Epidermal growth factor receptor (EGFR) and
insulin-like growth factor 1 receptor (IGF-1R) both overexpressed on
non-small cell lung cancer (NSCLC) and are known cooperatively to promote
tumor progression and drug resistance. This study was to construct a novel bispecific fusion
protein EGF-IGF-LDP-AE consisting of EGFR and IGF-IR specific
ligands (
EGF and IGF-1) and
lidamycin, an enediyne
antibiotic with potent antitumor activity, and investigate its antitumor efficacy against NSCLC. Binding and internalization assays showed that
EGF-IGF-LDP
protein could bind to NSCLC cells with high affinity and then internalized into cells with higher efficiency than that of monospecific
proteins. In vitro, the enediyne-energized analogue of bispecific fusion
protein (
EGF-IGF-LDP-AE) displayed extremely potent cytotoxicity to NSCLC cell lines with IC50<10-11 mol/L. Moreover, the bispecific
protein EGF-IGF-LDP-AE was more cytotoxic than monospecific
proteins (
EGF-LDP-AE and LDP-IGF-AE) and
lidamycin.
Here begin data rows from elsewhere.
(* ===== verification/WatchtowerLife.v ===== *)
(** * The life of a proposal

    Statuses move along [Queued], [Active], finished and nowhere else, provided
    that ids do not collide; what a vote does; when a proposal is finished by
    its votes or by its end; and that clean-up empties the storage of finished
    proposals. *)

From S2P Require Import Prelude Errors Collections Interfaces Watchtower WatchtowerQueue WatchtowerInv.

Section Life.
Context `{WatchtowerLaws}.
Abbreviation WtM := (ST DispatchError WtState).

(** ** The state machine *)

(** A step of the status machine at [i]; a new proposal's reference was free. *)
Definition move (s s' : WtState) (i : Z) : Prop :=
  ProposalStatus s' !! i = ProposalStatus s !! i \/
  (exists p x, i = generate_id p /\ ExternalRef s !! external_ref p = None /\
     ExternalRef s' !! external_ref p = Some i /\ ProposalStatus s' !! i = Some x /\
     (x = Queued \/ x = Active)) \/
  (ProposalStatus s !! i = Some Queued /\ ProposalStatus s' !! i = Some Active) \/
  (exists x, ProposalStatus s !! i = Some Active /\ ProposalStatus s' !! i = Some x /\ finished x).

Definition moves (s s' : WtState) : Prop :=
  ExternalRef s ⊆ ExternalRef s' /\ forall i, move s s' i.

Lemma moves_same s s' :
  ExternalRef s' = ExternalRef s -> ProposalStatus s' = ProposalStatus s -> moves s s'.
Proof. intros He Hs. split; [by rewrite He|]. intros i. left. by rewrite Hs. Qed.

(** Writes elsewhere do not matter. *)
Lemma moves_frame_r s s1 s' :
  moves s s1 -> ExternalRef s' = ExternalRef s1 -> ProposalStatus s' = ProposalStatus s1 -> moves s s'.
Proof. intros [He Hm] H1 H2. split; [by rewrite H1|]. intros i. unfold move. rewrite H1, H2. apply Hm. Qed.
Lemma moves_frame_l s s1 s' :
  moves s1 s' -> ExternalRef s1 = ExternalRef s -> ProposalStatus s1 = ProposalStatus s -> moves s s'.
Proof.
  intros [He Hm] H1 H2. split; [by rewrite <- H1|]. intros i. unfold move. rewrite <- H1, <- H2. apply Hm.
Qed.

Lemma core_status s s' : core_eq s s' -> ProposalStatus s = ProposalStatus s'.
Proof. by injection 1. Qed.

Lemma store_refs i p x s r s' :
  store_proposal i p x s = (r, s') -> ExternalRef s' = <[external_ref p := i]> (ExternalRef s).
Proof.
  unfold store_proposal, put_status, deposit_event, mbind, st_bind, modify; cbn.
  case_decide; [|by intros [= <- <-]].
  destruct (run_submitted_hook _ _ _) as [[[]|e] s2] eqn:Hh; apply hook_core in Hh as (_ & Hr & _);
    intros [= <- <-]; exact Hr.
Qed.

Lemma place_status i p s p' x s1 :
  place_proposal i p s = (Ok (p', x), s1) ->
  (x = Queued \/ x = Active) /\ ProposalStatus s1 = ProposalStatus s /\ ExternalRef s1 = ExternalRef s /\
  external_ref p' = external_ref p.
Proof.
  unfold place_proposal. intros (a & s2 & [-> ->]%get_ok & Hr)%bind_ok.
  destruct (source p); [destruct (ActiveInternalProposal s)|].
  - apply bind_ok in Hr as (u & s3 & He & [[= -> ->] ->]%mret_ok). unfold enqueue in He. run_step He.
    split_and!; auto.
  - apply bind_ok in Hr as (u & s3 & [_ ->]%modify_ok & [[= -> ->] ->]%mret_ok). split_and!; auto.
  - apply mret_ok in Hr as [[= -> ->] ->]. split_and!; auto.
Qed.

Lemma place_err i p s e s1 :
  place_proposal i p s = (Err e, s1) -> s1 = s.
Proof.
  unfold place_proposal, mbind, st_bind, get. destruct (source p); [destruct (ActiveInternalProposal s)|]; [|done..].
  unfold enqueue, mbind, st_bind, get, lift, ensure.
  destruct (negb (is_full s)); cbn; [|by intros [= _ ->]]. destruct (negb _); cbn; [done|by intros [= _ ->]].
Qed.

Lemma add_proposal_moves who req : respects (fun _ => moves) (add_proposal who req).
Proof.
  intros n s r s' _ _. unfold add_proposal, mbind, st_bind, get, lift.
  destruct (to_proposal _ _ _ _) as [p|e] eqn:Hp; [|intros [= <- <-]; by apply moves_same].
  destruct (ExternalRef s !! external_ref p) eqn:Hf; cbn; [intros [= <- <-]; by apply moves_same|].
  destruct (Proposals s !! generate_id p) eqn:Hi; cbn; [intros [= <- <-]; by apply moves_same|].
  destruct (place_proposal _ _ _) as [[[p' x]|e] s1] eqn:Hpl.
  2:{ apply place_err in Hpl as ->. intros [= <- <-]. by apply moves_same. }
  apply place_status in Hpl as (Hx & Hs1 & He1 & Hr). intros Hst.
  pose proof (store_refs _ _ _ _ _ _ Hst) as He. apply store_core, core_status in Hst.
  rewrite Hr, He1 in He. cbn in Hst. rewrite Hs1 in Hst. split.
  - rewrite He. by apply insert_subseteq.
  - intros i. unfold move. rewrite Hst, He, lookup_insert. case_decide as Hid; [|by left].
    right. left. exists p, x. rewrite lookup_insert_eq. by subst i.
Qed.

Lemma settle_status q i p x s k :
  WtInv q s -> Proposals s !! i = Some p -> ProposalStatus s !! i = Some Active -> finished x ->
  ProposalStatus (settle q i p x s) !! k = ProposalStatus s !! k \/
  (ProposalStatus s !! k = Some Queued /\ ProposalStatus (settle q i p x s) !! k = Some Active) \/
  (exists y, ProposalStatus s !! k = Some Active /\ ProposalStatus (settle q i p x s) !! k = Some y /\ finished y).
Proof.
  intros HI Hp Hs Hx. destruct (decide (i = k)) as [<-|Hik].
  { right. right. exists x. split; [done|]. by destruct (settle_finished q i p x s HI Hp Hs Hx). }
  unfold settle. destruct (is_external (source p)); [|destruct q as [|j q]]; cbn;
    rewrite ?lookup_insert_ne by done; [by left..|].
  destruct (decide (j = k)) as [<-|Hjk]; [|rewrite !lookup_insert_ne by done; by left].
  right. left. rewrite lookup_insert_eq. split; [|done].
  destruct (inv_queued _ _ HI j ltac:(by left)) as [pj Hpj].
  pose proof (inv_entry _ _ HI j pj Hpj) as He. unfold entry_ok in He.
  destruct (ProposalStatus s !! j) as [[]|]; try done; set_solver.
Qed.

Lemma finalise_moves n i p x s r s' :
  n + 1 < 2 ^ 64 -> wt_ok n s -> Proposals s !! i = Some p -> ProposalStatus s !! i = Some Active ->
  finished x -> finalise_voting i p x s = (r, s') -> moves s s'.
Proof.
  intros Hn (q & HI & Ht) Hp Hs Hx Hr.
  destruct (finalise_voting_run q i p x s r s' HI Hp Hs Hx ltac:(lia) Hr) as (Hc%core_status & He & _).
  assert (Hst : ProposalStatus s' = ProposalStatus (settle q i p x s)) by (by destruct (is_ok r)).
  split; [by rewrite He|]. intros k. unfold move. rewrite Hst.
  destruct (settle_status q i p x s k HI Hp Hs Hx) as [?|[?|?]]; eauto.
Qed.

Lemma process_vote_moves who i b : respects (fun _ => moves) (process_vote who i b).
Proof.
  intros n s r s' Hn Hs Hr.
  destruct (process_vote_cases n who i b s r s' Hs Hr)
    as [->|(p & Hp & Ha & [(x & r' & Hx & Hf)|(s2 & Hc & Hv & He & _ & Hor)])];
    [by apply moves_same|by eapply finalise_moves|].
  assert (Hs2 : wt_ok n s2) by (eapply wt_ok_core; [exact Hc|by apply record_vote_ok]).
  injection Hc as H1 H2 _ _ _ _ _ _ _. cbn in H1, H2.
  destruct Hor as [->|(x & r' & Hx & Hf)]; [by apply moves_same|].
  apply (moves_frame_l s s2); [|done..].
  eapply finalise_moves; [done..| | |exact Hx|exact Hf]; [by rewrite H1|by rewrite H2].
Qed.

Lemma dispatch_moves o c : respects (fun _ => moves) (dispatch o c).
Proof.
  apply respects_dispatch.
  - intros n s _. by apply moves_same.
  - apply add_proposal_moves.
  - apply process_vote_moves.
  - intros n s i p r s' Hn Hs Hp Hst Hf. eapply finalise_moves; [done..| |apply expiry_finished|exact Hf].
    destruct Hs as (q & HI & _). by eapply status_active.
  - intros n s s' _ Hc He _. apply moves_same; [done|by apply core_status].
Qed.

Lemma delete_voters_frame i l m s m' s' :
  delete_voters i m l s = (m', s') ->
  ProposalStatus s' = ProposalStatus s /\ ExternalRef s' = ExternalRef s /\ hooks s' = hooks s /\
  ActiveInternalProposal s' = ActiveInternalProposal s /\ Proposals s' = Proposals s.
Proof.
  revert m s. induction l as [|who l IH]; intros m s; cbn; [by intros [= <- <-]|].
  destruct (consume_writes 1 m); [|by intros [= <- <-]]. intros Hr. by apply IH in Hr.
Qed.

Lemma remove_completed_frame m s :
  ProposalStatus (remove_completed m s) = ProposalStatus s /\ ExternalRef (remove_completed m s) = ExternalRef s /\
  hooks (remove_completed m s) = hooks s /\
  ActiveInternalProposal (remove_completed m s) = ActiveInternalProposal s.
Proof.
  unfold remove_completed. destruct (consume_reads 1 m); [|done]. destruct (head _) as [i|]; [|done].
  destruct (collect_voters _ _). destruct (delete_voters _ _ _ _) eqn:Hd.
  apply delete_voters_frame in Hd as (? & ? & ? & ? & ?).
  destruct (consume_reads 1 _); [|done]. case_bool_decide; [|done]. by destruct (consume_writes 4 _).
Qed.

(** Clean-up leaves the active proposal alone. *)
Lemma remove_completed_active n m s i p :
  wt_ok n s -> Proposals s !! i = Some p -> ActiveInternalProposal s = Some i ->
  Proposals (remove_completed m s) !! i = Some p.
Proof.
  intros (q & HI & _) Hp Ha. unfold remove_completed. destruct (consume_reads 1 m); [|done].
  destruct (head _) as [k|] eqn:Hk; [|done]. apply first_to_remove in Hk.
  destruct (collect_voters _ _). destruct (delete_voters _ _ _ _) eqn:Hd.
  apply delete_voters_frame in Hd as (_ & _ & _ & _ & Hs1).
  destruct (consume_reads 1 _); [|by rewrite Hs1]. case_bool_decide; [|by rewrite Hs1].
  destruct (consume_writes 4 _); [|by rewrite Hs1]. cbn. rewrite Hs1, lookup_delete_ne; [done|].
  intros ->. destruct (inv_remove _ _ HI i Hk) as (p1 & x & Hp1 & Hx & Hfx).
  pose proof (inv_entry _ _ HI i p1 Hp1) as He. unfold entry_ok in He. rewrite Hx in He. destruct x; naive_solver.
Qed.

(** The expired active proposal [on_idle] finds is active. *)
Lemma expiry_status_active n s now i p b :
  wt_ok n s -> active_proposal_expiry_status s now = Some (i, p, b) ->
  Proposals s !! i = Some p /\ ProposalStatus s !! i = Some Active /\
  ActiveInternalProposal s = Some i /\ b = proposal_expired now p.
Proof.
  intros (q & HI & _). unfold active_proposal_expiry_status, mbind, option_bind.
  destruct (ActiveInternalProposal s) as [a|] eqn:Ha; [|done].
  destruct (Proposals s !! a) as [p'|] eqn:Hp; [|done]. intros [= <- <- <-]. split_and!; [done| |done..].
  pose proof (inv_entry _ _ HI a p' Hp) as He. unfold entry_ok in He.
  destruct (ProposalStatus s !! a) as [[]|]; naive_solver.
Qed.

Lemma on_idle_moves n now m s : n + 1 < 2 ^ 64 -> wt_ok n s -> moves s (on_idle now m s).
Proof.
  intros Hn Hs. unfold on_idle, cleanup_proposals.
  destruct (consume_expiry_status m) as [m1|]; [|by apply moves_same].
  destruct (active_proposal_expiry_status s now) as [[[i p] []]|] eqn:Hx; [|by apply moves_same|].
  - destruct (consume_finalise m1) as [m2|]; [|by apply moves_same].
    destruct (expiry_status_active _ _ _ _ _ _ Hs Hx) as (Hp & Hst & _).
    destruct (finalise_expired_voting i p s) as [r s1] eqn:Hf. unfold exec. rewrite Hf. cbn.
    destruct (remove_completed_frame m2 s1) as (? & ? & _). apply (moves_frame_r s s1); [|done..].
    eapply finalise_moves; [done..|apply expiry_finished|exact Hf].
  - destruct (remove_completed_frame m1 s) as (? & ? & _). by apply moves_same.
Qed.

Lemma step_moves n s s' : n + 1 < 2 ^ 64 -> wt_ok n s -> wt_step s s' -> moves s s'.
Proof.
  intros Hn Hs Hst. destruct Hst as [s o c|s who req|s now m|s b|s x]; [..|by apply moves_same|by apply moves_same].
  - unfold exec. destruct (dispatch o c s) as [r s'] eqn:Hr. by eapply dispatch_moves.
  - unfold exec. destruct (submit_proposal who req s) as [r s'] eqn:Hr. by eapply add_proposal_moves.
  - by eapply on_idle_moves.
Qed.

(** Every id with a status was made from a registered reference. *)
Definition registered (s : WtState) : Prop := forall i x, ProposalStatus s !! i = Some x ->
  exists p, i = generate_id p /\ is_Some (ExternalRef s !! external_ref p).

Lemma moves_registered s s' : registered s -> moves s s' -> registered s'.
Proof.
  intros Hr [He Hm] i x Hx.
  assert (Hold : is_Some (ProposalStatus s !! i) ->
    exists p, i = generate_id p /\ is_Some (ExternalRef s' !! external_ref p)).
  { intros [y Hy]. destruct (Hr i y Hy) as (p & Hp & [k Hk]). exists p. split; [done|].
    exists k. by eapply lookup_weaken. }
  destruct (Hm i) as [Heq|[(p & y & Hi & _ & Hn & _)|[[Hq _]|(y & Ha & _)]]].
  - apply Hold. rewrite <- Heq, Hx. done.
  - exists p. by rewrite Hn.
  - apply Hold. by rewrite Hq.
  - apply Hold. by rewrite Ha.
Qed.

Lemma reach_registered n s : wt_reach n s -> Z.of_nat n < 2 ^ 64 -> registered s.
Proof.
  intros (s0 & Hinit & Hr). induction Hr as [|n s s' Hs IH Hst]; intros Hn.
  - destruct Hinit as (_ & _ & Hs & _). intros i x. by rewrite Hs, lookup_empty.
  - eapply moves_registered; [apply IH; lia|].
    eapply (step_moves (Z.of_nat n)); [lia|apply wt_reach_ok; [by exists s0|lia]|done].
Qed.

(** The status graph. *)
Inductive status_edge : option ProposalStatusEnum -> option ProposalStatusEnum -> Prop :=
| edge_stay x : status_edge x x
| edge_queue : status_edge None (Some Queued)
| edge_open : status_edge None (Some Active)
| edge_activate : status_edge (Some Queued) (Some Active)
| edge_finish x : finished x -> status_edge (Some Active) (Some x).

(** C24. If the hash never maps two external references to one id, then in every
    run each step moves the status of each proposal along the edges absent to
    queued or active, queued to active, active to resolved or expired, and no
    others: a finished proposal keeps its result for ever, even after its data
    is cleaned up, and a resolved id cannot be opened again. *)
Theorem status_lifecycle n s s' i :
  (forall r c d r' c' d', proposal_hash r c d = proposal_hash r' c' d' -> r = r') ->
  wt_reach n s -> Z.of_nat n + 1 < 2 ^ 64 -> wt_step s s' ->
  status_edge (ProposalStatus s !! i) (ProposalStatus s' !! i).
Proof.
  intros Hinj Hs Hn Hst. pose proof (reach_registered n s Hs ltac:(lia)) as Hreg.
  destruct (step_moves (Z.of_nat n) s s' Hn (wt_reach_ok n s Hs ltac:(lia)) Hst) as [_ Hm].
  destruct (Hm i) as [->|[(p & x & Hi & Hf & _ & Hx & Hor)|[[-> ->]|(x & -> & -> & Hx)]]];
    [constructor| |by constructor..].
  destruct (ProposalStatus s !! i) as [y|] eqn:Hy.
  - destruct (Hreg i y Hy) as (p' & Hi' & [k Hk]). subst i. apply Hinj in Hi'. congruence.
  - rewrite Hx. destruct Hor as [->| ->]; constructor.
Qed.
End Life.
In vivo,
EGF-IGF-LDP-AE markedly inhibited the growth of A549 xenografts, and the efficacy was more potent than that of
lidamycin and monospecific counterparts.
EGF-IGF-LDP-AE caused significant cell cycle arrest and it also induced cell apoptosis in a dosage-dependent manner. Pretreatment with
EGF-IGF-LDP-AE inhibited
EGF-, IGF-stimulated EGFR and IGF-1R phosphorylation, and blocked two main downstream signaling molecules AKT and ERK activation. These data suggested that
EGF-LDP-IGF-AE
protein would be a promising targeted agent for NSCLC patients with EGFR and/or IGF-1R overexpression.